These are just arrays of bits, most of them with no standard
interpretation. So a block device fits them perfectly.
>
> If you really wanted to have this separation, you'd have to be very
> strict about making all guest settings not be specified in config.
> You would need to do:
>
> qemu-img create -f e1000-eprom -o macaddr=12:23:45:67:78:90 e1000.0.rom
> qemu-img create -f e1000-eprom -o macaddr=12:23:45:67:78:91 e1000.1.rom
>
> qemu -device e1000,id=e1000.0,eeprom=e1000.0.rom -device
> e1000,id=e1000.1,eeprom=e1000.1.rom
>
> And now I need a tool that lets me modify e1000-eprom images if I want
> to change the mac address dynamically (say I'm trying to clone a VM).
>
> This type of model can be workable but as I said earlier, I think it's
> overengineering the problem.
In fact I don't think anyone wants this. Usually management wants the
assigned MAC to be used without the guest playing games with it. So
it's more or less pointless however it's implemented.
>
> We don't separate configuration from guest state today. Instead of
> setting ourselves up for failure by setting an unrealistic standard
> that we try to achieve and never do, let's embrace the system that is
> working for us today. We are authoritative for everything and guest
> state is intimately tied to the virtual machine configuration.
"we are authoritative for everything" is a clean break from everything
that's being done today. It's also a clean break from the model of
central management plus database. We can't force it on people.

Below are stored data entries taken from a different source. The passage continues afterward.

(** *** Reading the fields back *)

Lemma slice_here n v s : slice (le_bytes n v ++ s) 0 (Z.of_nat n) = le_bytes n v.
Proof. apply slice_app_here; [done | apply zlen_le_bytes]. Qed.

Lemma rd16_here v s : is_u16 v -> rd_u16 (u16f v ++ s) 0 = v.
Proof. intros Hv. unfold rd_u16, u16f. rewrite (slice_here 2). apply le_val_bytes. ulia. Qed.
Lemma rd32_here v s : is_u32 v -> rd_u32 (u32f v ++ s) 0 = v.
Proof. intros Hv. unfold rd_u32, u32f. rewrite (slice_here 4). apply le_val_bytes. ulia. Qed.
Lemma rd64_here v s : is_u64 v -> rd_u64 (u64f v ++ s) 0 = v.
Proof. intros Hv. unfold rd_u64, u64f. rewrite (slice_here 8). apply le_val_bytes. ulia. Qed.

Lemma rd16_skip l s o : zlen l <= o -> rd_u16 (l ++ s) o = rd_u16 s (o - zlen l).
Proof. intros Ho. unfold rd_u16. by rewrite slice_app_skip. Qed.
Lemma rd32_skip l s o : zlen l <= o -> rd_u32 (l ++ s) o = rd_u32 s (o - zlen l).
Proof. intros Ho. unfold rd_u32. by rewrite slice_app_skip. Qed.
Lemma rd64_skip l s o : zlen l <= o -> rd_u64 (l ++ s) o = rd_u64 s (o - zlen l).
Proof. intros Ho. unfold rd_u64. by rewrite slice_app_skip. Qed.

Lemma rd64_cons c s o : 1 <= o -> rd_u64 (c :: s) o = rd_u64 s (o - 1).
Proof. intros Ho. apply (rd64_skip [c] s o). by rewrite zlen_cons, zlen_nil. Qed.

Lemma drop_parts (l s : list Z) n : length l = n -> drop n (l ++ s) = s.
Proof. intros <-. apply drop_app_length. Qed.

(** Reads the next field of a body that is laid out in parts. *)
Ltac read_fields :=
  repeat first
    [ rewrite rd16_here by done | rewrite rd32_here by done | rewrite rd64_here by done
    | rewrite rd16_skip by (rewrite ?zlen_u16f, ?zlen_u32f, ?zlen_u64f; simpl; lia)
    | rewrite rd32_skip by (rewrite ?zlen_u16f, ?zlen_u32f, ?zlen_u64f; simpl; lia)
    | rewrite rd64_skip by (rewrite ?zlen_u16f, ?zlen_u32f, ?zlen_u64f; simpl; lia) ];
  rewrite ?zlen_u16f, ?zlen_u32f, ?zlen_u64f; simpl.

Lemma length_u16f v : length (u16f v) = 2%nat.
Proof. pose proof (zlen_u16f v). unfold zlen in *. lia. Qed.
Lemma length_u32f v : length (u32f v) = 4%nat.
Proof. pose proof (zlen_u32f v). unfold zlen in *. lia. Qed.
Lemma length_u64f v : length (u64f v) = 8%nat.
Proof. pose proof (zlen_u64f v). unfold zlen in *. lia. Qed.

#[local] Opaque u16f u32f u64f.

Lemma decode_wire m n : msg_ok m -> need m = Ok n -> decode (wire m) = Ok m.
Proof.
  intros [_ Hm] Hn. unfold wire, parts. destruct m as [mac|f|f|c| |a b|c a b|a b|id lba c|id lba d|id st d|c|t]; simpl in *; unfold exact.
  - rewrite app_nil_r. by rewrite Hm.
  - rewrite app_nil_r. by destruct (frame_ok f).
  - rewrite app_nil_r. by destruct (frame_ok f).
  - by rewrite zlen_app, zlen_u32f, rd32_here.
  - done.
  - destruct Hm. rewrite !zlen_app, !zlen_u64f. simpl. read_fields. done.
  - destruct Hm. rewrite zlen_cons, !zlen_app, !zlen_u64f. simpl.
    rewrite !rd64_cons by lia. simpl. read_fields. done.
  - destruct Hm. rewrite !zlen_app, !zlen_u64f, zlen_u32f. simpl. read_fields. done.
  - destruct Hm as (? & ? & ?). rewrite !zlen_app, !zlen_u64f, zlen_u32f, zlen_u16f. simpl. read_fields. done.
  - destruct Hm. rewrite !zlen_app, !zlen_u64f, zlen_u32f, app_nil_r. pose proof (zlen_nonneg d). case_if; [rewrite zlen_nil in *; lia|].
    rewrite app_assoc, (drop_parts _ d 12), <- app_assoc by (by rewrite length_app, length_u32f, length_u64f).
    destruct (blk_write_ok d); [|done]. read_fields. done.
  - destruct Hm. rewrite !zlen_app, zlen_u16f, zlen_u32f, app_nil_r. pose proof (zlen_nonneg d). case_if; [rewrite zlen_nil in *; lia|].
    rewrite app_assoc, (drop_parts _ d 6), <- app_assoc by (by rewrite length_app, length_u32f, length_u16f).
    destruct (BLK_CHUNK <? zlen d); [done|]. read_fields. done.
  - by rewrite zlen_app, zlen_u32f, rd32_here.
  - by rewrite zlen_app, zlen_u64f, rd64_here.
Qed.
(** The components EuroFS sees of a path below the root. *)
Lemma resolve_comps cs : Forall plain cs ->
  split_path (root (container_new n k s) ++ below cs) = str "containers" :: n :: cs.
Proof.
  intros H. rewrite root_comps. unfold below. rewrite <- concat_app, <- map_app. apply split_path_concat.
  repeat constructor; try done; [decide_no_slash | by apply plain_comps].
Qed.

Lemma contains_comps p : contains (container_new n k s) p = true -> exists cs, split_path p = str "containers" :: n :: cs.
Proof.
  pose proof (resolve_comps [] ltac:(done)) as Hr. change (below []) with (@nil Z) in Hr. rewrite app_nil_r in Hr.
  intros [-> | [rest ->]]%contains_iff; [by exists []|]. rewrite split_path_app. exists (split_path rest). by rewrite Hr.
Qed.
End confined.

(** C22 A container cannot leave its root, and no two containers share a file.  For
    containers whose names are directory names (not empty, no slash, not [.] or
    [..]), whatever path one asks for resolves to a path that [contains] accepts
    and whose components are all plain directory names, those of the root first,
    with no [.], [..] or empty component left to interpret; resolving what is below
    the root again changes nothing, and every directory below the root can be
    named.  A path that resolves in one container is outside every container of
    another name.  The capabilities are exactly those that both the process and
    the container have. *)
Theorem container_confined n k s n' k' s' requested base :
  plain n -> plain n' ->
  let c := container_new n k s in
  contains c (resolve c requested) = true /\
  (exists cs, Forall plain cs /\ resolve c requested = root c ++ below cs /\
     split_path (resolve c requested) = str "containers" :: n :: cs /\ resolve c (below cs) = resolve c requested) /\
  Forall plain (split_path (resolve c requested)) /\
  (forall cs, Forall plain cs -> resolve c (below cs) = root c ++ below cs) /\
  (n <> n' -> contains (container_new n' k' s') (resolve c requested) = false) /\
  (forall i, 0 <= i -> Z.testbit (effective_caps c base) i = Z.testbit base i && Z.testbit k i).
Proof.
  intros Hpn (Hn' & Hne' & _) c. pose proof Hpn as (Hn & Hne & _). pose proof (resolve_plain requested) as Hp.
  assert (Hs : split_path (resolve c requested) = str "containers" :: n :: resolve_stack requested) by by apply resolve_comps.
  split_and!.
  - apply resolve_contained.
  - exists (resolve_stack requested). split_and!; [done | done | done |]. unfold resolve. by rewrite resolve_below.
  - rewrite Hs. constructor; [split; [decide_no_slash | done] | by constructor].
  - intros cs Hcs. unfold resolve. by rewrite resolve_below.
  - intros Hd. apply not_true_iff_false. intros Hc. apply contains_comps in Hc as [cs Hc]; [|done..]. congruence.
  - intros i Hi. unfold effective_caps. by rewrite Z.land_spec.
Qed.

Lemma container_confined_witness :
  resolve (container_new (str "web") 5 NoNet) (str "../../etc/./../shadow") = str "/containers/web/shadow" /\
  contains (container_new (str "we") 1 AnyNet) (resolve (container_new (str "web") 5 NoNet) (str "../../etc/./../shadow")) = false.
Proof.
  split; [by vm_compute|].
  apply (container_confined (str "web") 5 NoNet (str "we") 1 AnyNet (str "../../etc/./../shadow") 7); try done;
    (split; [decide_no_slash | done]).
Defined.


(** [Container::new] takes any name: a container called [..] has the root of the
    file system below its own. *)
Lemma dotdot_name_escapes :
  resolve (container_new (str "..") 0 NoNet) (str "etc/shadow") = str "/containers/../etc/shadow" /\
  resolve_stack (str "/containers/../etc/shadow") = [str "etc"; str "shadow"].
Proof. split; by vm_compute. Qed.

(** And with a trailing slash it is a second
    container on the files of the first. *)
Lemma slash_name_aliases n k s k' s' requested : no_slash n -> n <> [] ->
  split_path (resolve (container_new (n ++ [SLASH]) k s) requested) = split_path (resolve (container_new n k' s') requested).
Proof.
  intros Hn Hne. pose proof (resolve_plain requested) as Hp. unfold resolve. rewrite (resolve_comps n k' s') by done.
  assert (root (container_new (n ++ [SLASH]) k s) = root (container_new n k s) ++ [SLASH]) as ->.
  { unfold container_new. cbn [root]. by rewrite app_assoc. }
  rewrite <- app_assoc. cbn [app]. rewrite split_path_app. pose proof (resolve_comps n k s Hn Hne [] ltac:(done)) as Hr.
  change (below []) with (@nil Z) in Hr. rewrite app_nil_r in Hr. rewrite Hr.
  unfold below. by rewrite split_path_concat by (by apply plain_comps).
Qed.

End Container.

(** ** The overlay of a container *)

Module Overlay.

Inductive Layer := Upper | Lower | Whiteout | Absent.

Record Overlay := mkOverlay { upper : gset (list Z); whiteouts : gset (list Z) }.

Definition overlay_new : Overlay := mkOverlay ∅ ∅.

Definition norm (path : list Z) : list Z :=
  let trimmed := trim_end path in
  match trimmed with
  | [] => str "/"
  | c :: _ => if c =? SLASH then trimmed else str "/" ++ trimmed
  end.

Definition resolve_read (o : Overlay) (path : list Z) (in_lower : bool) : Layer :=
  let p := norm path in
  if bool_decide (p ∈ whiteouts o) then Whiteout
  else if bool_decide (p ∈ upper o) then Upper
  else if in_lower then Lower else Absent.

Definition on_write (path : list Z) (o : Overlay) : Overlay :=
  let p := norm path in mkOverlay ({[p]} ∪ upper o) (whiteouts o ∖ {[p]}).

Definition on_delete (path : list Z) (o : Overlay) : Overlay :=
  let p := norm path in mkOverlay (upper o ∖ {[p]}) ({[p]} ∪ whiteouts o).

Definition is_deleted (o : Overlay) (path : list Z) : bool := bool_decide (norm path ∈ whiteouts o).

(** The order of [BTreeSet<String>]: bytes, lexicographically. *)
Fixpoint lex_le (a b : list Z) : bool :=
  match a, b with
  | [], _ => true
  | _, [] => false
  | x :: a', y :: b' => (x <? y) || ((x =? y) && lex_le a' b')
  end.

Definition lex (a b : list Z) : Prop := lex_le a b = true.

#[export] Instance lex_decision a b : Decision (lex a b).
Proof. unfold lex. apply _. Defined.

Definition diff (o : Overlay) : list (list Z) := merge_sort lex (elements (upper o)).

(** *** What the container sees *)

Inductive change := Write (path : list Z) | Delete (path : list Z).

Definition apply (o : Overlay) (c : change) : Overlay :=
  match c with Write p => on_write p o | Delete p => on_delete p o end.

Definition changed (c : change) : list Z := match c with Write p | Delete p => p end.

(** The last change of a path, among the changes in their order. *)
Definition last_change (p : list Z) (cs : list change) : option change :=
  last (filter (fun c => norm (changed c) = norm p) cs).

Lemma norm_split p : split_path (norm p) = split_path p.
Proof.
  rewrite <- (trim_end_split p). unfold norm. destruct (trim_end p) as [|c t] eqn:E; [done|].
  case_if; [done|]. apply split_path_cons.
Qed.

Lemma norm_head p : exists t, norm p = SLASH :: t.
Proof.
  unfold norm. destruct (trim_end p) as [|c t]; [by exists []|]. case_if; [subst; by exists t | by eexists].
Qed.

Lemma trim_norm p : norm p = str "/" \/ trim_end (norm p) = norm p.
Proof.
  unfold norm. destruct (trim_end p) as [|c t] eqn:E; [by left|right].
  assert (Ht : forall a, trim_end (a ++ c :: t) = a ++ c :: t).
  { pose proof (trim_end_last p) as Hl. rewrite E in Hl. intros a. destruct (exists_last (l := c :: t) ltac:(done)) as (b & x & Hx).
    rewrite Hx, app_assoc. apply trim_end_app. intros ->. by apply (Hl b). }
  case_if; [apply (Ht []) | apply (Ht (str "/"))].
Qed.

Lemma norm_idemp p : norm (norm p) = norm p.
Proof.
  destruct (norm_head p) as [t E]. destruct (trim_norm p) as [-> | H]; [done|].
  unfold norm at 1. by rewrite H, E.
Qed.

#[export] Instance lex_total : Total lex.
Proof.
  unfold lex. intros a. induction a as [|x a IH]; intros [|y b]; simpl; auto. specialize (IH b).
  destruct (Z.ltb_spec x y), (Z.ltb_spec y x), (Z.eqb_spec x y), (Z.eqb_spec y x); simpl; try lia; auto.
Qed.

Definition layers (o : Overlay) (p : list Z) : option bool :=
  if bool_decide (norm p ∈ whiteouts o) then Some false else if bool_decide (norm p ∈ upper o) then Some true else None.

Lemma apply_layers o c p : upper o ## whiteouts o ->
  upper (apply o c) ## whiteouts (apply o c) /\
  layers (apply o c) p = (if bool_decide (norm (changed c) = norm p) then Some (match c with Write _ => true | Delete _ => false end) else layers o p).
Proof.
  intros Hd. destruct c as [q|q]; simpl; (split; [set_solver|]); unfold layers; cbn [upper whiteouts on_write on_delete].
  all: repeat case_bool_decide; first [done | exfalso; set_solver].
Qed.

Lemma layers_last cs p : upper (foldl apply overlay_new cs) ## whiteouts (foldl apply overlay_new cs) /\
  layers (foldl apply overlay_new cs) p = (fun c => match c with Write _ => true | Delete _ => false end) <$> last_change p cs.
Proof.
  induction cs as [|c cs [IH1 IH2]] using rev_ind; [done|]. rewrite foldl_app. simpl.
  destruct (apply_layers _ c p IH1) as [H1 H2]. split; [done|]. rewrite H2, IH2. unfold last_change. rewrite filter_app, last_app.
  case_bool_decide as E; [by rewrite filter_cons_True | by rewrite filter_cons_False].
Qed.

(** The overlay shows a container its image with its own changes on top: after
    any writes and deletes a read of a path is served from the upper layer when
    its last change was a write, fails when it was a delete, and otherwise falls
    through to the image.  [is_deleted] and [diff] say the same, no path is both
    written and deleted, and [diff] lists each written path once, in order.  Two spellings
    that [norm] identifies are the same path to the file system. *)
Lemma overlay_union cs p in_lower :
  let o := foldl apply overlay_new cs in
  resolve_read o p in_lower =
    match last_change p cs with Some (Write _) => Upper | Some (Delete _) => Whiteout | None => if in_lower then Lower else Absent end /\
  (is_deleted o p = true <-> exists q, last_change p cs = Some (Delete q)) /\
  (norm p ∈ diff o <-> exists q, last_change p cs = Some (Write q)) /\
  NoDup (diff o) /\ Sorted lex (diff o) /\ split_path (norm p) = split_path p /\ norm (norm p) = norm p.
Proof.
  intros o. destruct (layers_last cs p) as [Hd Hl]. fold o in Hd, Hl.
  assert (Hdiff : norm p ∈ diff o <-> norm p ∈ upper o) by (unfold diff; by rewrite merge_sort_Permutation, elem_of_elements).
  rewrite Hdiff. unfold resolve_read, is_deleted. rewrite bool_decide_eq_true. unfold layers in Hl.
  split_and!; [| | | unfold diff; rewrite merge_sort_Permutation; apply NoDup_elements | apply Sorted_merge_sort, _ | apply norm_split | apply norm_idemp].
  all: repeat case_bool_decide; destruct (last_change p cs) as [[q|q]|]; simplify_eq/=; set_solver.
Qed.

(** [norm] keeps doubled slashes: a deleted file is served again under another
    spelling of its path. *)
Lemma deleted_alias :
  let o := on_delete (str "/etc/hosts") overlay_new in
  split_path (str "/etc//hosts") = split_path (str "/etc/hosts") /\
  resolve_read o (str "/etc/hosts") true = Whiteout /\ resolve_read o (str "/etc//hosts") true = Lower.
Proof. split_and!; by vm_compute. Qed.

End Overlay.

(** ** Resource ceilings of a container *)

Module Limits.

Record ResourceLimits := mkLimits { max_mem_bytes : Z; max_pids : Z; max_cpu_ms : Z; max_wall_ms : Z }.

Record Usage := mkUsage { mem_bytes : Z; pids : Z; cpu_ms : Z; wall_ms : Z }.

Definition usage_default : Usage := mkUsage 0 0 0 0.

Inductive LimitBreach := Memory | Pids | Cpu | Wall.

Definition M := ST Usage LimitBreach.

Definition add32 {E} (a b : Z) : outcome E Z := if a + b <=? U32_MAX then Ok (a + b) else Panic.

Non-volatile state is not intimately tied to configuration. We store
block device state completely outside the configuration. What's left is
the CD-ROM tray, CMOS memory, and network card EEPROM. We could argue
back and forth about where exactly they belong, but they aren't really
worth the conversation since they are meaningless for real-life use.
>
>>>
>>> But beyond those races, QEMU is the only entity that knows with
>>> certainty what bits of information are important to persist in order
>>> to preserve a guest across shutdown/restart. The fact that we've
>>> punted this problem for so long has only ensured that management
>>> tools are either intrinsically broken or only support the most
>>> minimal subset of functionality we actually support.
>>
>> I'm not arguing about that. I just want to stress again the
>> difference between state and configuration. Qemu has no authority,
>> in my mind, as to configuration. Only state.
>
> Being the one that creates a guest based on configuration, I would say
> that we most certainly do.
That is not what being authoritative means.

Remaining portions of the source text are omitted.